Pour l’action, c’est un peu pareil. On a beau rester dans la joie et être positif·ves, à un moment, il faut faire. Or, personne n’a envie de ne faire que des réunions – d’ailleurs, quand on ne fait que des réunions, les gens partent. Ce qui fait que les gens restent dans le collectif, c’est qu’à la fin d’une action, ils sentent qu’ils ont fait quelque chose. Même si parfois ils n’ont fait que distribuer des tracts.

Je suis toujours impressionnée de voir la joie que ça crée et la manière dont ça fédère quand deux personnes qui ne se connaissaient pas se voient à une réunion, se disent : « on va tracter ! », et s’organisent pour le faire. Les réunions sont nécessaires et sont de réels outils de démocratie, le début de plein de choses. Mais ça fait sens pour les gens d’être sur le terrain, de faire des réunions publiques, d’organiser une fête en soutien au collectif, de planter des haies, de reboucher des drains, de démonter des bassines, en fonction de chacun·e. Ça permet de se dire : « Voilà, je les ai embêtés un peu, ce que j’ai fait a eu un impact ». Et puisque parfois, la politique ne suffit pas, on va faire par nous-même et ça donne la force de continuer, de se projeter vers d’autres actions.

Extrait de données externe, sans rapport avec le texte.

(** Putting the free block [x] of [sz] bytes on its list. *)
Lemma freelist_insert_spec fr FL x sz s :
  flists (words s) (mmhead s) fr FL -> fr !! x = None ->
  free_size sz -> x mod 8 = 0 -> 0 < x -> has_size (words s) x sz ->
  is_Some (words s !! (x + 8)) -> is_Some (words s !! (x + 12)) ->
  hwp (k_mm_freelist_insert x) (fun _ s' =>
    (exists FL', flists (words s') (mmhead s') (<[x := sz]> fr) FL') /\
    mchg (links (fun a => a = x \/ is_Some (fr !! a))) (words s) (words s') /\ same_head s s') s.
Proof.
  intros F Hx Hsz Hax Hx0 Hw H8 H12. pose proof (free_size_level _ Hsz) as Hlv.
  unfold k_mm_freelist_insert. hstep. eapply hwp_buf_size; [exact Hw|].
  cbv zeta. rewrite level_in_range by done. set (lv := size_to_level sz) in *.
  destruct (fl_list F lv ltac:(lia)) as (hd & Ehd & Hl).
  assert (x ∉ FL lv) as Hnin by (intros (? & ? & _)%(fl_mem F); congruence).
  assert (hd <> 0 -> hd ∈ FL lv /\ is_Some (words s !! (hd + 8))) as Hhd.
  { intros. destruct (FL lv) as [|y l] eqn:E; [done|]. destruct Hl as (-> & _ & -> & _). split; [left|eauto]. }
  hstep. apply hwp_st; [exact H8|]. hstep. unfold get_freelist. hsteps.
  apply hwp_st. { cbn. apply lookup_insert_is_Some'. by right. }
  hsteps. apply hwp_cst.
  { intros Hne. cbn. rewrite !lookup_insert_is_Some'. right. right. by apply Hhd. }
  hsteps. apply hwp_set_freelist; [apply F|lia|]. intros l' El'. cbn in El'. apply hwp_hupd. cbn.
  split; [|split; [|done]].
  - eexists. eapply (flists_one _ _ _ _ _ _ _ lv x x (x :: FL lv) F); [lia|exact El'|..]; cbn.
    + apply dll_insert; [done| |lia|].
      * apply NoDup_cons. split; [done|apply F].
      * apply Forall_cons. split; [done|by eapply fl_aligned].
    + apply NoDup_cons. split; [done|apply F].
    + intros a. rewrite elem_of_cons, (fl_mem F). destruct (decide (a = x)) as [->|Hax'].
      * rewrite lookup_insert_eq. split; [eauto|by left].
      * rewrite lookup_insert_ne by done. naive_solver.
    + intros a Ha. by rewrite lookup_insert_ne.
    + rewrite lookup_insert_eq. intros ? [?|[= <-]]; [congruence|done].
    + rewrite lookup_insert_eq. intros ? [= <-]. done.
    + intros w (y & (Hyx & Hyl & [sy Hy]) & Hwy). apply (fl_ok F) in Hy as (_ & Hay & _).
      unfold cset. destruct (Z.eqb_spec hd 0) as [->|Hd0]; [rewrite !lookup_insert_ne by adr; done|].
      apply Hhd in Hd0 as [Hd _]. assert (hd <> y) by (by intros ->).
      apply (fl_mem F) in Hd as (sh & (_ & Had & _)%(fl_ok F) & _). rewrite !lookup_insert_ne by adr. done.
    + apply fits_set; [apply F|lia].
    + intros i Hi Hne. rewrite testbit_set by lia. destruct (Z.eqb_spec i lv); [done|]. apply orb_false_r.
    + rewrite testbit_set, Z.eqb_refl, orb_true_r by lia. done.
  - set (P := links _). assert (P (x + 8) /\ P (x + 12)) as [P8 P12] by (split; exists x; eauto).
    eapply mchg_trans; [by apply (mchg_insert P _ (x + 8) 0)|].
    eapply mchg_trans; [apply (mchg_insert P _ (x + 12) hd); [|done]|].
    { apply lookup_insert_is_Some'. by right. }
    apply mchg_cset. intros Hne. apply Hhd in Hne as [Hin Hs]. rewrite !lookup_insert_is_Some'. split; [by right; right|].
    apply (fl_mem F) in Hin as (sh & Hsh & _). exists hd. split; [right; eauto|by left].
Qed.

Toutes les actions ont leur importance. Par exemple, la beauté des manifestations nationales, c’est que ça mobilise très largement. Il y a des gens qui ne sont pas militant·es au quotidien, qui n’ont pas forcément envie d’aller manifester. Par contre, si on dit aux gens : « Venez, on va faire de la sérigraphie, on va faire des drapeaux, on a besoin de faire plein de trucs jolis pour la manifestation », ils viennent. C’est là où on rassemble des gens de tout un territoire qui ne se sentent pas forcément à l’aise dans l’ambiance de la lutte, mais qui sont motivés pour aider ici ou là : « Moi je peux te dépanner, je t’amène » ; « Je véhicule le journaliste » ; « Je fais à manger » ; « Ah ben moi j’ai plein de draps », etc. On va faire un castor en bambou ? « Ah bah moi j’ai plein d’osier dans mon jardin ! ». Ça crée un réseau, des dynamiques, et l’action fait que des gens qui pensaient ne pas pouvoir aider se rendent compte qu’ils ou elles peuvent être précieux. C’est ça qui est beau et qui nous aide à lutter, qui fédère. C’est pour ça que la joie ET l’action sont deux clés très importantes de la lutte.


Crédits photos : Yoan Jäger.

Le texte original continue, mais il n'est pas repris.